• The problem
Across all the records below, how many lines contain "done"? Respond with only the number.

(Items listed in a dataset)
Lemma clear_safe : op_safe OpClear.
Proof.
  intros s Hs _. simpl. unfold clear, mbind, stx_bind.
  destruct (cancel_cp_safe s Hs I) as [Hs' Hr]. simpl in Hs', Hr.
  destruct (cancel_seq_cp s) as [[[]|f] s'] eqn:E; [|by destruct f]. simpl in *. split; [|done]. split; simpl.
  - rewrite length_fmap. apply Hs'.
  - intros i q Hq. rewrite extra_of_none by done. apply list_lookup_fmap_Some in Hq as (q0 & -> & Hq).
    eapply clear_seq_wf; [apply Hs'|by eapply lookup_lt_Some|by apply Hs'].
  - done.
  - done.
Qed.

(** An operation on the record of one valid sequence. *)
Lemma on_seq_safe s i (m : stx seq_state unit) : store_wf s -> t_pending s = None -> valid_seq s i = true ->
  (forall q, t_seqs s !! Z.to_nat i = Some q -> seq_wf (t_cfg s) (Z.to_nat i) [] q ->
     (Z.to_nat i < length (t_seqs s))%nat -> exists q', m q = (Ok tt, q') /\ seq_wf (t_cfg s) (Z.to_nat i) [] q') ->
  exists q', on_seq (Z.to_nat i) m s = (Ok tt, set_seqs (<[Z.to_nat i := q']> (t_seqs s)) s) /\
    store_wf (set_seqs (<[Z.to_nat i := q']> (t_seqs s)) s).
Proof.
  intros Hs Hp Hv Hm. destruct (seq_at s i Hs Hp Hv) as (q & Hq & Hw & Hlt).
  destruct (Hm q Hq Hw Hlt) as (q' & E & Hw'). exists q'. rewrite (on_seq_run _ _ _ _ _ _ Hq E).
  split; [done|]. by apply insert_seq_wf.
Qed.

Lemma seq_rm_run s i p0 p1 : store_wf s -> t_pending s = None -> exists l,
  seq_rm i p0 p1 s = (Ok tt, set_seqs l s) /\ store_wf (set_seqs l s) /\ length l = length (t_seqs s).
Proof.
  intros Hs Hp. unfold seq_rm, mbind, stx_bind, stx_get. destruct (negb (valid_seq s i)) eqn:Ev.
  { exists (t_seqs s). by destruct s. }
  bprop. destruct (on_seq_safe s i (seq_rm_seq (t_cfg s) (Z.to_nat i) p0 p1) Hs Hp Ev) as (q' & -> & Hs').
  - intros q _ Hw Hlt. destruct (seq_rm_seq_ok (t_cfg s) _ _ (st_cfg s Hs) Hlt p0 p1 [] q Hw) as (q' & ? & ? & _). eauto.
  - eexists. split; [done|]. split; [done|]. by rewrite length_insert.
Qed.

Lemma rm_safe i p0 p1 : op_safe (OpRm i p0 p1).
Proof. intros s Hs Hp. simpl. by destruct (seq_rm_run s i p0 p1 Hs Hp) as (l & -> & ? & _). Qed.

Lemma rm_cell_safe i st cell : op_safe (OpRmCell i st cell).
Proof.
  intros s Hs Hp. simpl.
  assert (exists s', seq_rm_cell i st cell s = (Ok tt, s') /\ store_wf s') as (s' & -> & ?); [|done].
  unfold seq_rm_cell. unfold mbind at 1, stx_bind at 1, stx_get at 1.
  destruct (negb (valid_seq s i)) eqn:Ev; [by exists s|]. bprop.
  match goal with |- context [on_seq _ ?m s] => destruct (on_seq_safe s i m Hs Hp Ev) as (q' & E & Hs') end.
  - intros q _ Hw Hlt. destruct (rm_cell_seq_ok (t_cfg s) _ _ (st_cfg s Hs) Hlt
      (fun e => (id_stream (e_id e) =? st) && (id_cell (e_id e) =? cell)) [] q Hw) as (q' & ? & ? & _). eauto.
  - rewrite E. eauto.
Qed.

• Written reply
7